* **Data for review**:
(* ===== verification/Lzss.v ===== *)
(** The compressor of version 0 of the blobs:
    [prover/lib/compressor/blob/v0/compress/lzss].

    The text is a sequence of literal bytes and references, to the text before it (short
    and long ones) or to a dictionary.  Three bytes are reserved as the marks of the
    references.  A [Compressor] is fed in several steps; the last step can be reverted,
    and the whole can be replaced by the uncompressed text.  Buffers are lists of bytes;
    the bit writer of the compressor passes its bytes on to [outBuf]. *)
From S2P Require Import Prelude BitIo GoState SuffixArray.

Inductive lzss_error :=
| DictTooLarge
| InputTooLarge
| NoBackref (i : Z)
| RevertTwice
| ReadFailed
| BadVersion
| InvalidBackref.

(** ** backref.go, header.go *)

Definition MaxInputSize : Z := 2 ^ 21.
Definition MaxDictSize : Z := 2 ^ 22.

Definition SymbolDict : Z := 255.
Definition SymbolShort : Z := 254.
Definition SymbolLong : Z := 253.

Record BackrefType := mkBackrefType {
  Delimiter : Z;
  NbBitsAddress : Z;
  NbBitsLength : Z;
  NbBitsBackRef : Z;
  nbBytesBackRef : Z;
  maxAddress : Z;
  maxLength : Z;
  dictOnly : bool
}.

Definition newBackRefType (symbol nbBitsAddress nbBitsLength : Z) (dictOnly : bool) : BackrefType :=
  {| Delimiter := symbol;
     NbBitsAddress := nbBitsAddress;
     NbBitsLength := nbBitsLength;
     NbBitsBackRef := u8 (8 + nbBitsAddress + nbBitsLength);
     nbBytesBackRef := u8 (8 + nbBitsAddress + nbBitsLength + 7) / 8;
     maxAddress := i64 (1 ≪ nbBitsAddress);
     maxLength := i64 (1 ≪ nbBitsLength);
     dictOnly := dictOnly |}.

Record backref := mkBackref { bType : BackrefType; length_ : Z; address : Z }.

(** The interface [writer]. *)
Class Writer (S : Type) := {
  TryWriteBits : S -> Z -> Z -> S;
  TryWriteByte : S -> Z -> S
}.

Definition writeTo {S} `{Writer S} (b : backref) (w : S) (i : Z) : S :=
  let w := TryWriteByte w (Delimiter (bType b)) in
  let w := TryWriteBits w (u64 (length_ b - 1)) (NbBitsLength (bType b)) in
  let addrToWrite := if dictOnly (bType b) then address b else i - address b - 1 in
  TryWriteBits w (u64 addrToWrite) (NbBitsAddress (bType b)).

* * *

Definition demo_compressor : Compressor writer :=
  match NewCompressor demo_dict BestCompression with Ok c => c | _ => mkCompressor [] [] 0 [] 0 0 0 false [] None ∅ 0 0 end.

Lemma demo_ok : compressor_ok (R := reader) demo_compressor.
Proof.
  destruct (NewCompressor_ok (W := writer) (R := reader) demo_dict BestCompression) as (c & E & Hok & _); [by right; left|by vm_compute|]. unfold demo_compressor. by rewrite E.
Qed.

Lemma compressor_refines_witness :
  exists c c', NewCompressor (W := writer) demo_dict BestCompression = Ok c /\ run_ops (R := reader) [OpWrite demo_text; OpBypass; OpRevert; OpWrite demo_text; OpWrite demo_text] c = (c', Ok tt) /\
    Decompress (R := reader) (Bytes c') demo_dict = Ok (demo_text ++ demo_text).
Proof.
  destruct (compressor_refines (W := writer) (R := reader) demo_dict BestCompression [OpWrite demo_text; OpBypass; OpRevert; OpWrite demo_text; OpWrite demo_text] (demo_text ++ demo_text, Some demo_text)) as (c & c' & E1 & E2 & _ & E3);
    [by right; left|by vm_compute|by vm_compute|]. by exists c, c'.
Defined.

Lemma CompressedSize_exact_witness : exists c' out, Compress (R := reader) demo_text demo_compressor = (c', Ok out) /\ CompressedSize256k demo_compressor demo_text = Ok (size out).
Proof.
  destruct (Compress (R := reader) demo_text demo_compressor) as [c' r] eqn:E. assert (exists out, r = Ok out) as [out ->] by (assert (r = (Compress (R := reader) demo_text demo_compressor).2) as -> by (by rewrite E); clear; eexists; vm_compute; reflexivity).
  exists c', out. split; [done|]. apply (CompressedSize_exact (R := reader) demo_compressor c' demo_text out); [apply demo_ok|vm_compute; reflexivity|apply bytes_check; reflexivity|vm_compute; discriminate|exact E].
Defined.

* **Exercise directions**: With the first line being the one containing "let addrToWrite := if" and the last line the one containing "TryWriteBits w (u64 addrToWrite)", transcribe exactly the lines above that fall in that range.

* **Exercise answer**:
  let addrToWrite := if dictOnly (bType b) then address b else i - address b - 1 in
  TryWriteBits w (u64 addrToWrite) (NbBitsAddress (bType b)).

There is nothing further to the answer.